Your objective: Filter the lines below, copying only those with the string "else".

[Opening Task inputs section]

Lemma Seek_at w t data pos s dir (target : nat) :
  at_ w t data pos →
  Z.of_nat target = (if dir =? 0 then s else if dir <? 0 then Z.of_nat pos - s else Z.of_nat pos + s) →
  ∃ t', Seek s dir t = (Ret (inl ()), t') ∧ at_ w t' data target ∧
    regs t' = regs t ∧ fTruncPend t' = fTruncPend t.
Proof.
  intros (Hf & Hp & Hs & _) Ht. unfold Seek.
  set (off := if dir <? 0 then - s else s). set (wh := if dir =? 0 then SEEK_SET else SEEK_CUR).
  assert (Htg : (if wh =? SEEK_SET then off else Z.of_nat pos + off) = Z.of_nat target).
  { unfold wh, off. destruct (Z.eqb_spec dir 0) as [->|]; simpl; [done|].
    destruct (dir <? 0); lia. }
  destruct (FileFd.Seek_ok (fFd t) _ off wh Hf) as (r' & Hr & Hf'); [simpl; rewrite Htg; lia|].
  simpl in Hf'. rewrite Htg, Nat2Z.id in Hf'.
  assert (Hz : ezoom fFd (FileFd.Seek off wh) t = (Ret (inl ()), t <| fFd := r' |>)).
  { unfold ezoom. by rewrite Hr. }
  rewrite (ebind_ok _ _ _ _ _ Hz). eexists. split; [reflexivity|].
  unfold UpdatePos. destruct (Z.eqb_spec dir 0) as [->|Hd]; [|destruct (Z.ltb_spec 0 dir)];
    (split; [|done]); split; try exact Hf'; simpl; split_and!; try done; rewrite ?Hp.
  - rewrite (proj2 (Z.ltb_ge dir 0)) in Ht by lia. lia.
  - rewrite (proj2 (Z.ltb_lt dir 0)) in Ht by lia. lia.
Qed.

Lemma Read_at w t data pos n :
  at_ w t data pos → 0 <= n → (pos + Z.to_nat n <= length data)%nat →
  ∃ t', Read n t = (Ret (inl (take (Z.to_nat n) (drop pos data))), t') ∧
    at_ w t' data (pos + Z.to_nat n) ∧ regs t' = regs t ∧ fTruncPend t' = fTruncPend t.
Proof.
  intros (Hf & Hp & Hs & _) Hn Hl. unfold Read.
  destruct (FileFd.Read_ok (fFd t) _ n Hf Hn) as (r' & Hr & Hf'). simpl in Hr, Hf'.
  assert (Hz : ezoom fFd (FileFd.Read n) t =
    (Ret (inl (Z.of_nat (length (take (Z.to_nat n) (drop pos data))), take (Z.to_nat n) (drop pos data))),
     t <| fFd := r' |>)).
  { unfold ezoom. by rewrite Hr. }
  rewrite (ebind_ok _ _ _ _ _ Hz). autorewrite with run.
  eexists. split; [reflexivity|]. split; [|done].
  rewrite length_take, length_drop in Hf'. replace (_ `min` _)%nat with (Z.to_nat n) in Hf' by lia.
  unfold UpdatePos. simpl. split; [exact Hf'|]. simpl. split_and!; [lia|done|done].
Qed.

Lemma Read_meta_at w t data pos m :
  at_ w t data pos → of_le32 (take 4 (drop pos data)) = Some m →
  ∃ t', Read_meta t = (Ret (inl m), t') ∧ at_ w t' data (pos + 4) ∧
    regs t' = regs t ∧ fTruncPend t' = fTruncPend t.
Proof.
  intros Ha Hm.
  assert (Hl : length (take 4 (drop pos data)) = 4%nat).
  { destruct (take 4 (drop pos data)) as [|? [|? [|? [|? [|]]]]]; by simplify_eq. }
  rewrite length_take, length_drop in Hl.
  destruct (Read_at w t data pos 4 Ha) as (t' & Hr & Ha' & Hg); [lia|simpl; lia|].
  exists t'. unfold Read_meta. change (Z.to_nat 4) with 4%nat in Hr.
  rewrite (ebind_ok _ _ _ _ _ Hr), Hm. done.
Qed.

Lemma splice_end (x tl d : list Z) :
  (length tl <= length d)%nat → splice (length x) d (x ++ tl) = x ++ d.
Proof.
  intros H. unfold splice. destruct d as [|y d].
  - destruct tl; [|simpl in H; lia]. done.
  - unfold resized. rewrite <- app_assoc, take_app_length.
    rewrite drop_ge by (rewrite length_app; simpl in *; lia). by rewrite app_nil_r.
Qed.
Lemma length_splice_in pos (d bs : list Z) :
  (pos <= length bs)%nat → length (splice pos d bs) = Nat.max (length bs) (pos + length d).
Proof.
  intros H. destruct d as [|y d]; [simpl; lia|]. rewrite length_splice by done. lia.
Qed.
(** A write: the first one after a move cuts the file. *)
Lemma Write_splice t data pos d back :
  at_ true t data pos → (pos <= length data)%nat →
  ∃ t', Write d back t = (Ret (inl ()), t') ∧
    at_ true t' (splice pos d (if fTruncPend t then take pos data else data))
      (pos + if back then 0 else length d) ∧
    regs t' = regs t ∧ fTruncPend t' = false.
Proof.
  intros Ha Hd. unfold Write. autorewrite with run.
  (* the truncation *)
  set (data1 := if fTruncPend t then take pos data else data).
  assert (H1 : ∃ t1, (if fTruncPend t then
      pos ← egets fPos; ezoom fFd (Truncate pos) ;;
      emodify (λ t, t <| fTruncPend := false |> <| fSize := fPos t |>) else mret ()) t =
      (Ret (inl ()), t1) ∧ at_ true t1 data1 pos ∧ regs t1 = regs t ∧ fTruncPend t1 = false).
  { unfold data1. destruct (fTruncPend t) eqn:E; [|by exists t].
    destruct Ha as (Hf & Hp & Hs & Hb). autorewrite with run.
    destruct (Truncate_ok (fFd t) _ (fPos t) Hf) as (r' & Hr & Hf'); [done|simpl; clear -Hp Hd; lia|].
    assert (Hz : ezoom fFd (Truncate (fPos t)) t = (Ret (inl ()), t <| fFd := r' |>)).
    { unfold ezoom. by rewrite Hr. }
    rewrite (ebind_ok _ _ _ _ _ Hz). eexists. split; [reflexivity|]. split; [|done].
    simpl in Hf'. rewrite Hp, Nat2Z.id in Hf'.
    split; [exact Hf'|]. simpl. split_and!; [done| |done].
    rewrite length_take, Hp. f_equal. clear -Hd. lia. }
  destruct H1 as (t1 & Ht1 & Ha1 & Hg1 & Hp1). rewrite (ebind_ok _ _ _ _ _ Ht1).
  assert (Hin : (pos <= length data1)%nat).
  { unfold data1. destruct (fTruncPend t); [|done]. rewrite length_take. lia. }
  (* the write *)
  destruct Ha1 as (Hf1 & Hpos1 & Hs1 & Hb1).
  destruct (WriteAll_ok (fFd t1) _ d Hf1 eq_refl) as (r2 & Hr2 & Hf2). simpl in Hf2.
  assert (Hz : ezoom fFd (WriteAll d) t1 = (Ret (inl ()), t1 <| fFd := r2 |>)).
  { unfold ezoom. by rewrite Hr2. }
  rewrite (ebind_ok _ _ _ _ _ Hz). autorewrite with run.
  set (t2 := if fSize _ <? fPos _ then _ else _).
  assert (Ha2 : at_ true t2 (splice pos d data1) (pos + length d) ∧ regs t2 = regs t ∧ fTruncPend t2 = false).
  { unfold t2.
    destruct (Z.ltb_spec (fSize (UpdatePos (Z.of_nat (length d)) 1 (t1 <| fFd := r2 |>)))
                         (fPos (UpdatePos (Z.of_nat (length d)) 1 (t1 <| fFd := r2 |>)))) as [Hlt|Hge];
      unfold UpdatePos in *; simpl in *; (split; [|split; [exact Hg1|exact Hp1]]);
      split; try exact Hf2; simpl; rewrite length_splice_in by done; split_and!; try done; lia. }
  destruct Ha2 as (Ha2 & Hg2 & Hp2). destruct back; [|by exists t2].
  destruct (Seek_at true t2 _ _ (Z.of_nat (length d)) (-1) pos Ha2) as (t3 & Hs & Ha3 & Hg3 & Hp3).
  { simpl. lia. }
  exists t3. rewrite Hs, Nat.add_0_r. split; [done|]. split; [done|]. split; congruence.
Qed.

Lemma Write_at t x tl d back :
  at_ true t (x ++ tl) (length x) → fTruncPend t = true ∨ (length tl <= length d)%nat →
  ∃ t', Write d back t = (Ret (inl ()), t') ∧
    at_ true t' (x ++ d) (length x + if back then 0 else length d) ∧
    regs t' = regs t ∧ fTruncPend t' = false.
Proof.
  intros Ha Hd. destruct (Write_splice t _ _ d back Ha) as (t' & H & Ha' & Hg).
  { rewrite length_app. lia. }
  exists t'. split; [done|]. split; [|done].
  destruct (fTruncPend t) eqn:E.
  - rewrite take_app_length in Ha'. rewrite <- (app_nil_r x) in Ha' at 2.
    rewrite splice_end in Ha' by (simpl; lia). done.
  - destruct Hd as [|Hd]; [done|]. by rewrite splice_end in Ha'.
Qed.

(** A primitive run in a call. *)
Lemma tryp_ok {A} (m : E T A) (c : C) a t' :
  m (tape c) = (Ret (inl a), t') → tryp m c = (Ret (inl a), c <| tape := t' |>).
Proof. intros H. unfold tryp, on_tape, on_fail, ezoom. by rewrite H. Qed.
Lemma tryp_err {A} (m : E T A) (c : C) e t' :
  m (tape c) = (Ret (inr e), t') →
  tryp m c = (Ret (inr e), c <| tape := t' <| fBad := true |> |>).
Proof. intros H. unfold tryp, on_tape, on_fail, ezoom. by rewrite H. Qed.
Lemma CheckSizeForw_ok w t data pos n text :
  at_ w t data pos → Z.of_nat pos + n <= Z.of_nat (length data) →
  CheckSizeForw n text t = (Ret (inl ()), t).
Proof.
  intros (_ & Hp & Hs & _) H. unfold CheckSizeForw. rewrite Hp, Hs, (proj2 (Z.leb_le _ _)) by lia. done.
Qed.
Lemma CheckSizeBack_ok w t data pos n text :
  at_ w t data pos → n <= Z.of_nat pos → CheckSizeBack n text t = (Ret (inl ()), t).
Proof.
  intros (_ & Hp & Hs & _) H. unfold CheckSizeBack. rewrite Hp, (proj2 (Z.leb_le _ _)) by lia. done.
Qed.
End Primitives.

(** ** The file holds the tape *)

Section Refinement.
Context {F : Type} `{!PosixFile F, !PosixFileLaws F}.
Notation T := (TapeTap F).
Notation C := (Call F).

Definition file_of (p : bool) (st : tape_state) (tail : list Z) : list Z :=
  encs p (rev st.1 ++ st.2) ++ tail.
Definition head_of (p : bool) (rb : list item) : nat := length (encs p (rev rb)).
(** What may follow the last item: nothing, or an end of medium word. *)
Definition tail_ok (tail : list Z) : Prop := tail = [] ∨ ∃ r, tail = le32 kMetaEom ++ r.

Record rep (w : bool) (tail : list Z) (t : T) (st : tape_state) : Prop := mkRep {
  rep_at : at_ w t (file_of (fPadOdd t) st tail) (head_of (fPadOdd t) st.1);
  rep_tail : tail_ok tail;
  rep_ok : Forall (item_ok (fPadOdd t)) (rev st.1 ++ st.2);
  rep_trunc : fTruncPend t = false → st.2 = [] ∧ (length tail <= 4)%nat;
  rep_good : fBad t = false;
  rep_files : fPosFile t = marks st.1;
  rep_records : fPosRecord t = -1 ∨ fPosRecord t = records st.1;
  rep_eom : fEom t = true → st.2 = [] }.

Lemma file_of_move p rb x a tail : file_of p (x :: rb, a) tail = file_of p (rb, x :: a) tail.
Proof. unfold file_of. simpl. by rewrite <- app_assoc. Qed.
Lemma head_of_cons p x rb : head_of p (x :: rb) = (head_of p rb + length (enc_item p x))%nat.
Proof. unfold head_of. by rewrite encs_rev_cons, length_app. Qed.
Lemma drop_head p rb a tail : drop (head_of p rb) (file_of p (rb, a) tail) = encs p a ++ tail.
Proof. unfold file_of, head_of. simpl. by rewrite encs_app, <- app_assoc, drop_app_length. Qed.
Lemma length_file p rb a tail :
  length (file_of p (rb, a) tail) = (head_of p rb + length (encs p a ++ tail))%nat.
Proof. unfold file_of, head_of. simpl. rewrite encs_app, !length_app. lia. Qed.
Lemma items_move {A} (rb a : list A) x : rev (x :: rb) ++ a = rev rb ++ x :: a.
Proof. simpl. by rewrite <- app_assoc. Qed.
Lemma take_4 m l : take 4 (le32 m ++ l) = le32 m.
Proof. done. Qed.

(** The next call of a primitive returns as [H] says. *)
Tactic Notation "etryp" uconstr(H) :=
  match goal with
  | |- context [(@tryp ?F ?A ?m ≫= ?k) ?c] =>
      rewrite (ebind_ok (tryp m) k c _ _ (tryp_ok m c _ _ H))
  end.

Definition stat_only (g : T → T) : Prop := ∀ t, g t = t <| fStats := fStats (g t) |>.
Lemma stat_only_id : stat_only id.
Proof. by intros []. Qed.
Lemma stat_only_tstat i v : stat_only (tstat i v).
Proof. done. Qed.
Lemma rep_stats w tail t st s : rep w tail t st → rep w tail (t <| fStats := s |>) st.
Proof. intros []. by constructor. Qed.

(** Padding does nothing to a record that can be read back. *)
Lemma padding_ok p d (t : T) :
  item_ok (fPadOdd t) (Rec p d) →
  pad_of (fPadOdd t) d = [] ∧ BytePadding (Z.of_nat (length d)) t = Z.of_nat (length d).
Proof.
  intros [Hl He]. unfold pad_of, BytePadding. destruct (fPadOdd t); [|done].
  specialize (He eq_refl). rewrite He. split; [done|].
  set (n := Z.of_nat (length d)) in *.
  apply Z.bits_inj'. intros i Hi. change 0xfffe with (Z.land (Z.lnot 1) (Z.ones 16)).
  rewrite Z.land_assoc, (Z.land_ones _ 16) by lia.
  assert (Hn : n mod 2 = 0). { rewrite <- He. symmetry. apply (Z.land_ones n 1). lia. }
  replace (Z.land (n + 1) (Z.lnot 1)) with n; [by rewrite Z.mod_small by lia|].
  rewrite <- Z.ldiff_land, (Z.ldiff_ones_r _ 1), Z.shiftl_mul_pow2, Z.shiftr_div_pow2 by lia.
  change (2 ^ 1) with 2. Z.div_mod_to_equations. lia.
Qed.
Lemma length_rec p pd d :
  item_ok pd (Rec p d) → length (enc_item pd (Rec p d)) = (8 + length d)%nat.
Proof.
  intros [_ H]. cbn [enc_item]. rewrite !length_app, !length_le32. unfold pad_of.
  destruct pd; simpl; [|lia]. rewrite H by done. simpl. lia.
Qed.

(** Moving the head over a record. *)
Lemma rep_forw w tail t t' rb p d a k :
  rep w tail t (rb, Rec p d :: a) →
  at_ w t' (file_of (fPadOdd t) (rb, Rec p d :: a) tail) (head_of (fPadOdd t) (Rec p d :: rb)) →
  regs t' = (false, fPadOdd t, fPosFile t, k, fEom t) →
  fTruncPend t' = fTruncPend t →
  k = (if fPosRecord t =? -1 then -1 else 1 + fPosRecord t) →
  rep w tail t' (Rec p d :: rb, a).
Proof.
  intros [Ha Ht Ho Hp Hb Hf Hr He] Ha' Hg Hpend Hk. injection Hg as E1 E2 E3 E4 E5.
  constructor; cbn [fst snd] in *.
  - by rewrite E2, file_of_move.
  - done.
  - by rewrite E2, items_move.
  - intros H. rewrite Hpend in H. by destruct (Hp H).
  - done.
  - by rewrite E3, Hf.
  - rewrite E4, Hk. simpl. destruct (Z.eqb_spec (fPosRecord t) (-1)); [by left|right].
    destruct Hr; [done|lia].
  - intros H. rewrite E5 in H. by specialize (He H).
Qed.
Lemma rep_back w tail t t' rb p d a k :
  rep w tail t (Rec p d :: rb, a) →
  at_ w t' (file_of (fPadOdd t) (Rec p d :: rb, a) tail) (head_of (fPadOdd t) rb) →
  regs t' = (false, fPadOdd t, fPosFile t, k, false) →
  fTruncPend t' = true →
  k = (if fPosRecord t =? -1 then -1 else -1 + fPosRecord t) →
  rep w tail t' (rb, Rec p d :: a).
Proof.
  intros [Ha Ht Ho Hp Hb Hf Hr He] Ha' Hg Hpend Hk. injection Hg as E1 E2 E3 E4 E5.
  constructor; cbn [fst snd] in *.
  - by rewrite E2, <- file_of_move.
  - done.
  - by rewrite E2, <- items_move.
  - intros H. congruence.
  - done.
  - by rewrite E3, Hf.
  - rewrite E4, Hk. destruct (Z.eqb_spec (fPosRecord t) (-1)); [by left|right].
    destruct Hr as [|Hr]; [done|]. simpl in Hr. lia.
  - intros H. congruence.
Qed.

[Closing Task inputs section]

Result of this exercise:
  Z.of_nat target = (if dir =? 0 then s else if dir <? 0 then Z.of_nat pos - s else Z.of_nat pos + s) →
  set (off := if dir <? 0 then - s else s). set (wh := if dir =? 0 then SEEK_SET else SEEK_CUR).
  assert (Htg : (if wh =? SEEK_SET then off else Z.of_nat pos + off) = Z.of_nat target).
    at_ true t' (splice pos d (if fTruncPend t then take pos data else data))
      (pos + if back then 0 else length d) ∧
  set (data1 := if fTruncPend t then take pos data else data).
      emodify (λ t, t <| fTruncPend := false |> <| fSize := fPos t |>) else mret ()) t =
  set (t2 := if fSize _ <? fPos _ then _ else _).
    at_ true t' (x ++ d) (length x + if back then 0 else length d) ∧
  k = (if fPosRecord t =? -1 then -1 else 1 + fPosRecord t) →
  k = (if fPosRecord t =? -1 then -1 else -1 + fPosRecord t) →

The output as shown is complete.